**Problem to solve**
Locate the string "option" in the records below. Copy every line where it occurs.

******

(** * Author-api: the credit ledger, account resolution and cross-site
      handoff of [books/views.py], over the tables of [books/models.py].

    The Django views are embedded as functions in a state-and-exception
    monad over an explicit database value.  Rows are records, tables are
    lists of rows in insertion order, and the cache backend is a finite
    map from keys to entries with a deadline.  An ORM call that raises in
    Python raises in the monad; writes made before the exception stay
    (the views open no [transaction.atomic] block). *)

From Stdlib Require Import ZArith List.
From stdpp Require Import base decidable option list strings gmap.

Local Open Scope string_scope.
Local Open Scope Z_scope.
Local Open Scope list_scope.

(** ** Rows of [books/models.py] (and of Django's [User]) *)

Module User.
Record t := mk {
  id : Z;
  username : string;
  email : string;
  password : option string;   (* [None]: unusable password *)
  first_name : string;
  last_name : string
}.
End User.

Module UserProfile.
Record t := mk {
  id : Z;
  user : Z;                   (* OneToOneField(User) *)
  google_id : string;         (* unique *)
  referral_code : string;     (* unique, default uuid4 *)
  referred_by : option Z;     (* ForeignKey('self', null=True) *)
  credits : Z;
  total_credits_earned : Z;
  total_credits_spent : Z
}.

Definition set_credits (c : Z) (p : t) : t :=
  mk (id p) (user p) (google_id p) (referral_code p) (referred_by p)
     c (total_credits_earned p) (total_credits_spent p).
Definition set_total_credits_earned (e : Z) (p : t) : t :=
  mk (id p) (user p) (google_id p) (referral_code p) (referred_by p)
     (credits p) e (total_credits_spent p).
Definition set_total_credits_spent (x : Z) (p : t) : t :=
  mk (id p) (user p) (google_id p) (referral_code p) (referred_by p)
     (credits p) (total_credits_earned p) x.
Definition set_referred_by (r : option Z) (p : t) : t :=
  mk (id p) (user p) (google_id p) (referral_code p) r
     (credits p) (total_credits_earned p) (total_credits_spent p).
Definition set_google_id (g : string) (p : t) : t :=
  mk (id p) (user p) g (referral_code p) (referred_by p)
     (credits p) (total_credits_earned p) (total_credits_spent p).
End UserProfile.

Module BookSite.
Record t := mk {
  id : Z;
  name : string;
  domain : string;            (* unique *)
  api_key : string;           (* unique *)
  is_active : bool
}.
End BookSite.

Module UserSiteActivity.
Record t := mk {
  id : Z;
  user : Z;                   (* ForeignKey(UserProfile) *)
  site : Z;                   (* ForeignKey(BookSite) *)
  total_visits : Z
}.                            (* unique_together = ('user', 'site') *)
End UserSiteActivity.

Module CreditTransaction.
Record t := mk {
  id : Z;
  user : Z;                   (* ForeignKey(UserProfile) *)
  site : option Z;            (* ForeignKey(BookSite, null=True) *)
  transaction_type : string;
  amount : Z;
  description : string
}.
End CreditTransaction.

Module Book.
Record t := mk {
  id : Z;
  title : string;
  chapter_credit_cost : Z
}.
End Book.

Module UserBook.
Record t := mk {
  id : Z;
  user : Z;                   (* ForeignKey(UserProfile) *)
  book : Z;                   (* ForeignKey(Book) *)
  unlocked_chapters : Z
}.
End UserBook.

******

**Answer to this problem**
From stdpp Require Import base decidable option list strings gmap.
  password : option string;   (* [None]: unusable password *)
  referred_by : option Z;     (* ForeignKey('self', null=True) *)
Definition set_referred_by (r : option Z) (p : t) : t :=
  site : option Z;            (* ForeignKey(BookSite, null=True) *)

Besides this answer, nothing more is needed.